Un suceso real y estremecedor acaba de dejar claro cómo los delincuentes se aprovechan sin escrúpulos de nuestra empatía natural. Esta trampa premeditada suele activarse justo en el instante en que la víctima se siente más segura y confiada, ignorando por completo el riesgo inminente.
Hace poco, un hombre de unos 80 años comprobó de la peor manera posible las graves consecuencias de intentar ser un buen samaritano con un completo desconocido que fingía necesitar auxilio.
Una muestra de bondad que terminó en el robo de su vehículo
Todo comenzó una tranquila noche de lunes. De forma inesperada, un sujeto desconocido llamó a la puerta del anciano, quien reside en una apacible vivienda rural.
Con gran habilidad de persuasión, el individuo argumentó que su automóvil se había quedado sin combustible unos metros más adelante. Desesperado, suplicó al dueño de la propiedad que le facilitara el traslado hasta la gasolinera más próxima.
El propietario no dudó un solo instante, cogió un par de bidones vacíos y accedió a llevar al forastero en su propio coche.
Durante el trayecto, el estafador se mostró tremendamente sereno y afable. Logró mantener una charla amena, relatando anécdotas sobre la caza de gansos, una táctica perfecta para disipar cualquier sombra de duda en la mente del complaciente conductor.
Sin embargo, hubo un detalle alarmante que el dueño del coche solo comprendió a posteriori. Cuando el sujeto apareció en la entrada de la casa, no llevaba nada en las manos. Pero al subirse al asiento del copiloto, sostenía con fuerza una enorme bolsa de deporte.

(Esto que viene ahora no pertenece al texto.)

(** The steps that use the engine's cache, resolver and hasher *)
Definition engine_phase (now : Z) (ctx : context) (req : HashRequest) (ph : phase) (e : DeduplicationEngine C H R W)
    : option (phase * DeduplicationEngine C H R W) :=
  let p := req_RelPath req in
  match ph with
  | PhTop =>
      if negb (LayerStack_Valid (req_LayerStack req))
      then Some (PhBuilder (err_result req (EWrap ["empty stack for"; p] ErrInvalidLayerStack)), e)
      else
        let topLayer := LayerStack_Top (req_LayerStack req) in
        Some match hc_Get now topLayer p (de_cache e) with
             | (Some h, c) =>
                 let res := ok_result req h topLayer true in
                 (PhBuilder res, de_fire (OnCacheHit req res) (de_set_cache c e))
             | (None, c) => (PhDo, de_set_cache c e)
             end
  | PhFind c =>
      Some match lr_FindOwnerLayer ctx (req_LayerStack req) p (de_resolver e) with
           | (Err err, r) =>
               (PhFn c (Err (if errors_is err ErrWhiteout then ErrWhiteout else EWrap ["resolve owner for"; p] err)),
                de_set_resolver r e)
           | (Ok o, r) => (PhLook c o, de_set_resolver r e)
           end
  | PhLook c o =>
      Some match hc_Get now o p (de_cache e) with
           | (Some h, c') => (PhSetTop c o h true, de_set_cache c' e)
           | (None, c') => (PhPath c o, de_set_cache c' e)
           end
  | PhPath c o =>
      Some match lr_DiffAbsPath o p (de_resolver e) with
           | (Err err, r) => (PhFn c (Err (EWrap ["diff abs path"; p; o] err)), de_set_resolver r e)
           | (Ok a, r) => (PhHash c o a, de_set_resolver r e)
           end
  | PhHash c o a =>
      let e := de_fire (OnHashStart req) e in
      Some match fh_Hash ctx a (de_hasher e) with
           | (Err err, h') => (PhFn c (Err (EWrap ["hash"; a] err)), de_fire (OnHashError req err) (de_set_hasher h' e))
           | (Ok h, h') => (PhSet c o h, de_fire (OnHashComplete req h) (de_set_hasher h' e))
           end
  | PhSet c o h => Some (PhSetTop c o h false, de_set_cache (hc_Set now o p h (de_cache e)) e)
  | PhSetTop c o h cached =>
      let res := ok_result req h o cached in
      let e := set_top now req o h e in
      Some (PhFn c (Ok res), if cached then de_fire (OnCacheHit req res) e else e)
  | _ => None
  end.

La calculada emboscada en la estación de servicio
El verdadero momento crítico del engaño tuvo lugar al aparcar en la gasolinera, instante en el que el timador ejecutó la fase final de su oscuro plan.
La estratagema consistió en simular que el maletero del vehículo se había atascado misteriosamente. Al bajarse del asiento del conductor para examinar el supuesto problema mecánico, el solidario anciano cometió el error de dejar el motor encendido. Y era exactamente esa oportunidad la que el ladrón estaba aguardando.

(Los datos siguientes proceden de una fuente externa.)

(** C10: recovery after a crash.  When a log of records is cut at any byte, replay gives exactly
    the records that are whole before the cut, in order, and no error; an uncut log gives
    all. *)
Theorem wal_recovers_prefix (es : list walEntry) (n : nat) :
  Forall fits es →
  ∃ m, readWAL (λ _, None) {| of_data := take n (wal_bytes es); of_off := 0; of_open := true |}
         = Ok (take m es, Z.of_nat (length (take m es))) ∧
    length (wal_bytes (take m es)) ≤ n ∧
    (m = length es ∨ m < length es ∧ n < length (wal_bytes (take (S m) es))).
Proof.
  intros Hes.
  assert (∃ l e k, take n (wal_bytes es) = wal_bytes l ++ take k (default [] (wal_record <$> e)) ∧
    length (wal_bytes l) ≤ n ∧ l `prefix_of` es ∧
    match e with
    | None => l = es
    | Some e => es !! length l = Some e ∧ k < length (wal_record e) ∧
        n < length (wal_bytes (l ++ [e]))
    end) as (l & e & k & Ht & Hn & [l' Hp] & He).
  { clear Hes. revert n. induction es as [|e es IH]; intros n.
    { exists [], None, 0. split_and!; [unfold wal_bytes; simpl; by rewrite take_nil | simpl; lia | done | done]. }
    unfold wal_bytes in *. csimpl. destruct (decide (n < length (wal_record e))) as [Hlt|Hge].
    - exists [], (Some e), n. simpl. rewrite take_app_le by lia. split_and!; try done; [lia | by exists (e :: es) |].
      rewrite app_nil_r. lia.
    - destruct (IH (n - length (wal_record e))) as (l & e' & k & Ht & Hn & [l' Hp] & He).
      exists (e :: l), e', k. csimpl. rewrite length_app, take_app_ge, Ht, app_assoc by lia.
      split_and!; [done | lia | exists l'; by rewrite Hp |]. destruct e' as [e'|]; [| by rewrite He].
      destruct He as (? & ? & Hlt). split_and!; [done .. |]. rewrite length_app. lia. }
  exists (length l). subst es. rewrite take_app_length. rewrite Ht. apply Forall_app in Hes as [Hl Hl'].
  split; [| split; [done |]].
  - apply readWAL_records; [done |]. intros fuel f es n' Hf. destruct e as [e|]; simpl in Hf.
    + destruct He as (He & Hk & _). apply (loop_partial _ _ e k); [| done | done].
      rewrite lookup_app_r, Nat.sub_diag in He by lia. destruct l'; [done |]. simplify_eq/=. by inversion Hl'.
    + apply loop_short_header. rewrite Hf, length_take. simpl. lia.
  - destruct e as [e|].
    + right. destruct He as (He & _ & Hlt). rewrite lookup_app_r, Nat.sub_diag in He by lia.
      destruct l' as [|x l']; [done |]. simplify_eq/=. rewrite length_app. split; [simpl; lia |].
      replace (S (length l)) with (length (l ++ [e])) by (rewrite length_app; simpl; lia).
      by rewrite (cons_middle e l l'), app_assoc, take_app_length.
    + left. by rewrite He at 1.
Qed.

(** A record cut in its header hides the next one.  When only the first byte of a record
    reached the file and the process goes on, the record appended behind it is lost to every
    later replay, although its own write succeeded: nothing truncates the torn tail. *)
Theorem wal_torn_header (es : list walEntry) (e e' : walEntry) :
  Forall fits es → fits e → fits e' → length (wal_record e') < 260 →
  readWAL (λ _, None) {| of_data := wal_bytes es ++ take 1 (wal_record e) ++ wal_record e';
                         of_off := 0; of_open := true |}
  = Ok (es, Z.of_nat (length es)).
Proof.
  intros Hes He He' Hlen. apply readWAL_records; [done |]. intros fuel f es' n Hf.
  apply fits_record in He as (p & Hp & _ & Hl), He' as (p' & Hp' & _ & Hl').
  rewrite Hp, Hp' in Hf. rewrite Hp', length_app, le_bytes_length in Hlen.
  remember (N.of_nat (length p')) as k eqn:Ek. destruct p' as [|b p']; [simpl in *; lia |].
  cbn [le_bytes take app] in Hf.
  assert (k < 256)%N as Hk by lia.
  rewrite (N.div_small k 256) in Hf by done.
  change (byte_of_N (0 / 256)) with x00 in Hf. change (byte_of_N (0 / 256 / 256)) with x00 in Hf.
  change (byte_of_N 0) with x00 in Hf.
  apply (loop_short_payload _ _ _ _ [byte_of_N (N.of_nat (length p)); byte_of_N k; x00; x00] (x00 :: b :: p') Hf);
    [done |].
  cbn [le_value]. rewrite !byte_of_N_to, (N.mod_small k) by done.
  change (Byte.to_N x00) with 0%N. cbn [length] in *. generalize (N.of_nat (length p) mod 256)%N. lia.
Qed.
End recovery.

(** ** Runs of a persistent cache *)

Inductive pc_op :=
  | PGet (l : LayerID) (p : string)
  | PSet (l : LayerID) (p : string) (h : FileHash)
  | PDelete (l : LayerID) (p : string)
  | PDeleteLayer (l : LayerID).

Section runs.
Context `{GobCodec walEntry} {C : Type} `{HashCache C}.

Definition pc_do (c : PersistentHashCache C) (eo : wal_env * pc_op) : PersistentHashCache C :=
  match eo.2 with
  | PGet l p => (pc_Get (env_now eo.1) l p c).2
  | PSet l p h => pc_Set eo.1 l p h c
  | PDelete l p => pc_Delete eo.1 l p c
  | PDeleteLayer l => pc_DeleteLayer eo.1 l c
  end.

Definition pc_run (ops : list (wal_env * pc_op)) (c : PersistentHashCache C) : PersistentHashCache C :=
  foldl pc_do c ops.

(** The entry an operation logs, and the cache operation that its replay does. *)
Definition op_entry (eo : wal_env * pc_op) : option walEntry :=
  match eo.2 with
  | PSet l p h => Some (set_entry (env_now eo.1) l p h)
  | PDelete l p => Some (delete_entry (env_now eo.1) l p)
  | PGet _ _ | PDeleteLayer _ => None
  end.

Según relató la propia víctima, los hechos posteriores ocurrieron en una fracción de segundo. Apenas el hombre mayor se había agachado cerca de la puerta trasera, el delincuente saltó con agilidad al volante y aceleró rápidamente, perdiéndose en la oscuridad de la noche. El propietario legítimo quedó completamente indefenso en medio del asfalto.
Incomunicado y abandonado a su suerte
La gravedad de este incidente aumentó al percatarse de que el confiado señor había dejado su teléfono móvil en casa. Esta situación lo dejó absolutamente aislado del mundo, sin ninguna posibilidad de solicitar auxilio por sus propios medios.
Por fortuna, un conductor que transitaba por la zona se compadeció de su estado, detuvo su marcha y le prestó un dispositivo para que pudiera contactar de inmediato con las autoridades policiales.
Además de perder su medio de transporte, el anciano se quedó sin varios objetos personales de valor que guardaba en el habitáculo. A día de hoy, tiene la certeza absoluta de que la excusa del depósito vacío fue una farsa minuciosamente diseñada para ganarse su confianza desde el primer minuto.
Los investigadores policiales recomiendan encarecidamente extremar las precauciones ante este tipo de abordajes. En caso de sufrir una sustracción mediante este método, resulta vital notificar a las fuerzas de seguridad en ese mismo segundo, garantizando así que se active de inmediato una orden de búsqueda nacional del coche robado.
Este lamentable suceso debe servirnos como una seria advertencia general. Detrás de lo que parece ser una inofensiva petición de ayuda en la carretera, podría ocultarse un criminal calculador y sin escrúpulos.